Source: Narrated by Zach Lamb
[MUSIC PLAYING] In 1950, Elaine and Theo had been married for 15 years. They were married in 1935 during the Great Depression. Given what you've learned about the Great Depression, you could safely assume they struggled to get by during the early years of their marriage. You could also assume their lives changed dramatically during World War II.
Perhaps Theo enlisted and fought overseas in Europe or the Pacific. Maybe Elaine had a job in the wartime economy. By 1950 though, they lived in a suburb outside of Washington, DC with their four children. They likely owned their own home. Think about all the modern appliances that might have been inside, a telephone, a refrigerator, a washing machine, and most important of all, a television. Many Americans could only dream to have had search appliances during the Great Depression. By 1950 however, Elaine and Theo could not have lived without them. Could you?
The conversations between Elaine and Theo reveal that post-war social and family life in suburban America occurred under a context that demanded conformity. As relations between the United States and the Soviet Union deteriorated into the Cold War and the nuclear age emerged, Americans place renewed emphasis on the nuclear family, a father, mother, and children.
As Elaine's experiences show, women were expected to assume the burdens of housekeeping and child rearing, while men were the breadwinners, working outside of the home. Many social institutions, including advertising and public education, enforced these gender distinctions. For instance, during the 1950s, home economics courses taught young women the finer points of good housekeeping, social etiquette, and married life. These classes tested young women on things like house cleaning techniques and child rearing strategies under the expectation that they would get married and become housewives.
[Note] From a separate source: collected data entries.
Definition ConvertCert : M Conv unit :=
  let* type := look GetType in
  do* (if type =? kTLVType_NotSpecified then on_reader Next else ret tt) in
  let* type := look GetType in
  do* verify (type =? kTLVType_Structure) WEAVE_ERROR_WRONG_TLV_TYPE in
  let* tag := look GetTag in
  do* verify ((tag =? ProfileTag kWeaveProfile_Security kTag_WeaveCertificate) || (tag =? AnonymousTag)) WEAVE_ERROR_UNEXPECTED_TLV_ELEMENT in
  let* containerType := on_reader EnterContainer in
  do* sequence
    (do* ConvertTBSCertificate in
     let* sigAlgoOID := (fun s => (Ok (SigAlgoOID (cv_cert s)), s)) in
     do* sequence
       (do* on_writer (PutObjectId ptr sigAlgoOID) in
        if is_rsa_sig sigAlgoOID then on_writer (ASN1_PutNull ptr) else ret tt) in
     if is_rsa_sig sigAlgoOID then ConvertRSASignature else ConvertECDSASignature) in
  do* on_reader VerifyEndOfContainer in
  on_reader (ExitContainer containerType).

(** ConvertWeaveCertToX509Cert: the X.509 certificate that the buffer holds.  The
    length is the writer's, a uint16_t. *)
Definition ConvertWeaveCertToX509Cert (weaveCert : list Z) (x509CertAddr : Z) (x509CertBuf : list Z) : res (list Z) :=
  match (do* ConvertCert in on_writer ASN1_Finalize) (mkConv (Init weaveCert) (ASN1Writer_Init x509CertAddr x509CertBuf) zero_cert) with
  | (Ok _, s) => Ok (take (Z.to_nat (ASN1_GetLengthWritten (cv_writer s))) (aw_mem (cv_writer s)))
  | (Err e, _) => Err e
  | (Undefined, _) => Undefined
  | (Diverges, _) => Diverges
  end.

(** ** Loading certificates *)

Context (SHA1 SHA256 : list Z -> list Z).

(** The bytes of the buffer the writer has filled are hashed into TBSHash. *)
Definition hash_tbs : M Conv unit :=
  do* on_writer ASN1_Finalize in
  do* (fun s =>
    let tbs := take (Z.to_nat (ASN1_GetLengthWritten (cv_writer s))) (aw_mem (cv_writer s)) in
    let hash := if SigAlgoOID (cv_cert s) =? kOID_SigAlgo_ECDSAWithSHA1 then SHA1 tbs else SHA256 tbs in
    on_cert (fun c => set_TBSHash (hash ++ drop (length hash) (TBSHash c)) c) s) in
  on_cert (add_flag kCertFlag_TBSHashPresent).

(** The certificate's signature, the last of its elements. *)
Definition load_signature : M Conv unit :=
  let* type := look GetType in
  do* verify (type =? kTLVType_Structure) WEAVE_ERROR_WRONG_TLV_TYPE in
  let* tag := look GetTag in
  do* verify (tag =? ContextTag kTag_ECDSASignature) WEAVE_ERROR_UNEXPECTED_TLV_ELEMENT in
  let* containerType2 := on_reader EnterContainer in
  do* on_reader (NextExpect kTLVType_ByteString (ContextTag kTag_ECDSASignature_r)) in
  let* r := data_ptr in
  do* on_cert (set_SigR (Some r)) in
  let* rLen := look GetLength in
  do* on_cert (set_SigRLen (u8 rLen)) in
  do* on_reader (NextExpect kTLVType_ByteString (ContextTag kTag_ECDSASignature_s)) in
  let* s := data_ptr in
  do* on_cert (set_SigS (Some s)) in
  let* sLen := look GetLength in
  do* on_cert (set_SigSLen (u8 sLen)) in
  on_reader (ExitContainer containerType2).

(** The elements of a certificate, inside of its structure. *)
Definition load_elements (decodeFlags : Z) : M Conv unit :=
  let* containerType := on_reader EnterContainer in
  do* ConvertTBSCertificate in
  let expectedFlags := Z.lor kCertFlag_ExtPresent_SubjectKeyId kCertFlag_ExtPresent_AuthKeyId in
  do* (fun s => verify (Z.land (CertFlags (cv_cert s)) expectedFlags =? expectedFlags) WEAVE_ERROR_UNSUPPORTED_CERT_FORMAT s) in
  do* (fun s => verify ((SigAlgoOID (cv_cert s) =? kOID_SigAlgo_ECDSAWithSHA1) || (SigAlgoOID (cv_cert s) =? kOID_SigAlgo_ECDSAWithSHA256))
         WEAVE_ERROR_UNSUPPORTED_SIGNATURE_TYPE s) in
  do* (if has_flag decodeFlags kDecodeFlag_GenerateTBSHash then hash_tbs else ret tt) in
  do* load_signature in
  on_reader (ExitContainer containerType).

(** reader.GetReadPoint() - cert->EncodedCert; a reader that has gone to another
    buffer in between makes it undefined. *)
Definition encoded_length (start now : TLVReader) : res Z :=
  match mReadPoint start, mReadPoint now with
  | Some l, Some l' => if Nat.eqb (length (mBufHandle start)) (length (mBufHandle now)) then Ok (u16 (Z.of_nat (length l) - Z.of_nat (length l'))) else Undefined
  | _, _ => Undefined
  end.

(** LoadCert(reader, decodeFlags, cert): the index of the certificate.  Certs[CertCount]
    holds what was decoded when an error is found; an error of DetermineCertType leaves
    the certificate in the set. *)
Definition LoadCert (decodeFlags : Z) : M (TLVReader * WeaveCertificateSet) nat := fun st =>
  let '(rd, s) := st in
  if negb (GetType rd =? kTLVType_Structure) then (Err WEAVE_ERROR_INVALID_ARGUMENT, st)
  else if negb (CertCount s <? MaxCerts s) then (Err WEAVE_ERROR_NO_MEMORY, st)
  else
    match (match mDecodeBuf s with Some b => Some b | None => match mAllocFunct s with Some alloc => alloc (mDecodeBufSize s) | None => None end end) with
    | None => (Err WEAVE_ERROR_NO_MEMORY, st)
    | Some (addr, buf) =>
      let put c count := store_cert c count s in
      match load_elements decodeFlags (mkConv rd (ASN1Writer_Init addr buf) (set_EncodedCert (mReadPoint rd) zero_cert)) with
      | (Ok _, cv) =>
        match encoded_length rd (cv_reader cv) with
        | Ok encodedLen =>
          let cert := set_EncodedCertLen encodedLen (cv_cert cv) in
          let cert := if has_flag decodeFlags kDecodeFlag_IsTrusted then add_flag kCertFlag_IsTrusted cert else cert in
          let count := u8 (CertCount s + 1) in
          match DetermineCertType cert with
          | Ok cert => let '(r, s') := put cert count in (match r with Ok _ => Ok (Z.to_nat (CertCount s)) | Err e => Err e | Undefined => Undefined | Diverges => Diverges end, (cv_reader cv, s'))
          | Err e => let '(r, s') := put cert count in (match r with Ok _ => Err e | Err e => Err e | Undefined => Undefined | Diverges => Diverges end, (cv_reader cv, s'))
          | _ => (Undefined, (cv_reader cv, s))
          end
        | _ => (Undefined, (cv_reader cv, s))
        end
      | (Err e, cv) => let '(r, s') := put (cv_cert cv) (CertCount s) in (match r with Ok _ => Err e | Err e => Err e | Undefined => Undefined | Diverges => Diverges end, (cv_reader cv, s'))
      | (Undefined, cv) => (Undefined, (cv_reader cv, s))
      | (Diverges, cv) => (Diverges, (cv_reader cv, s))
      end
    end.

(** An operation on the reader alone, in the pair. *)
Definition rd {A} (m : M TLVReader A) : M (TLVReader * WeaveCertificateSet) A := fun st =>
  let '(r, reader) := m (fst st) in (r, (reader, snd st)).

(** LoadCert(weaveCert, weaveCertLen, decodeFlags, cert) *)
Definition LoadCert_encoded (weaveCert : list Z) (decodeFlags : Z) : M WeaveCertificateSet nat := fun s =>
  let '(r, st) := (do* rd (NextExpect kTLVType_Structure (ProfileTag kWeaveProfile_Security kTag_WeaveCertificate)) in LoadCert decodeFlags)
                    (set_implicit kWeaveProfile_Security (Init weaveCert), s) in
  (r, snd st).

(** LoadCerts(reader, decodeFlags); each turn of the loop reads an element. *)
Fixpoint load_certs (fuel : nat) (decodeFlags : Z) : M (TLVReader * WeaveCertificateSet) unit :=
  match fuel with
  | O => fun st => (Diverges, st)
  | S fuel => fun st =>
    match rd Next st with
    | (Ok _, st) => (do* LoadCert decodeFlags in load_certs fuel decodeFlags) st
    | (Err WEAVE_END_OF_TLV, st) => (Ok tt, st)
    | other => other
    end
  end.
Definition LoadCerts (decodeFlags : Z) : M (TLVReader * WeaveCertificateSet) unit := fun st =>
  if GetType (fst st) =? kTLVType_Structure then (do* LoadCert decodeFlags in ret tt) st
  else
    (let* containerType := rd EnterContainer in
     do* (fun st => load_certs (S (bytes_left (fst st))) decodeFlags st) in
     rd (ExitContainer containerType)) st.
(** LoadCerts(encodedCerts, encodedCertsLen, decodeFlags) *)
Definition LoadCerts_encoded (encodedCerts : list Z) (decodeFlags : Z) : M WeaveCertificateSet unit := fun s =>
  let '(r, st) :=
    (do* rd Next in
     do* (fun st =>
       let type := GetType (fst st) in
       let tag := GetTag (fst st) in
       verify (((type =? kTLVType_Structure) && (tag =? ProfileTag kWeaveProfile_Security kTag_WeaveCertificate)) ||
               ((type =? kTLVType_Array) && (tag =? ProfileTag kWeaveProfile_Security kTag_WeaveCertificateList))) WEAVE_ERROR_UNEXPECTED_TLV_ELEMENT st) in
     LoadCerts decodeFlags) (set_implicit kWeaveProfile_Security (Init encodedCerts), s) in
  (r, snd st).
End Convert.

(** ** Saving certificates *)

(** SaveCerts(writer, firstCert, includeTrusted), [firstCert] being an index; without
    the array there is nothing to read a certificate from. *)
Definition save_cert (c : WeaveCertificateData) : M TLVWriter unit :=
  PutPreEncodedContainer AnonymousTag kTLVType_Structure (pointed (EncodedCert c) (EncodedCertLen c)).
Fixpoint save_certs (l : list WeaveCertificateData) (i : nat) (firstCert : option nat) (includeTrusted : bool) : M TLVWriter unit :=
  match l with
  | [] => ret tt
  | c :: l =>
    do* (if (match EncodedCert c with Some _ => true | None => false end) && negb (bool_decide (firstCert = Some i)) &&
            (includeTrusted || negb (has_flag (CertFlags c) kCertFlag_IsTrusted))
         then save_cert c else ret tt) in
    save_certs l (S i) firstCert includeTrusted
  end.
Definition SaveCerts (s : WeaveCertificateSet) (firstCert : option nat) (includeTrusted : bool) : M TLVWriter unit :=
  match Certs s, firstCert with
  | Some certs, Some i => do* save_cert (nth i certs zero_cert) in save_certs (loaded s) 0 firstCert includeTrusted
  | Some _, None => save_certs (loaded s) 0 firstCert includeTrusted
  | None, Some _ => undefined
  | None, None => if CertCount s =? 0 then ret tt else undefined
  end.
You can use the five C's and historical lenses to compare Elaine's situation in the 1950s to the situations that women experienced in other historical periods. Do you notice any similarities between Elaine's experiences in the 1950s and women's experiences during the 1920s? What if you compare Elaine's experiences with women's experiences today? After all, millions of Americans still live in suburban neighborhoods with the same appliances first used in the 1950s.
And how could you use the gender lens to understand how men's and women's experiences in the 1950s differed? In what ways have gender relations and responsibilities changed or not changed?
Keep up the good work. And keep applying your historical thinking skills. And you'll discover answers to these questions as you continue in the course.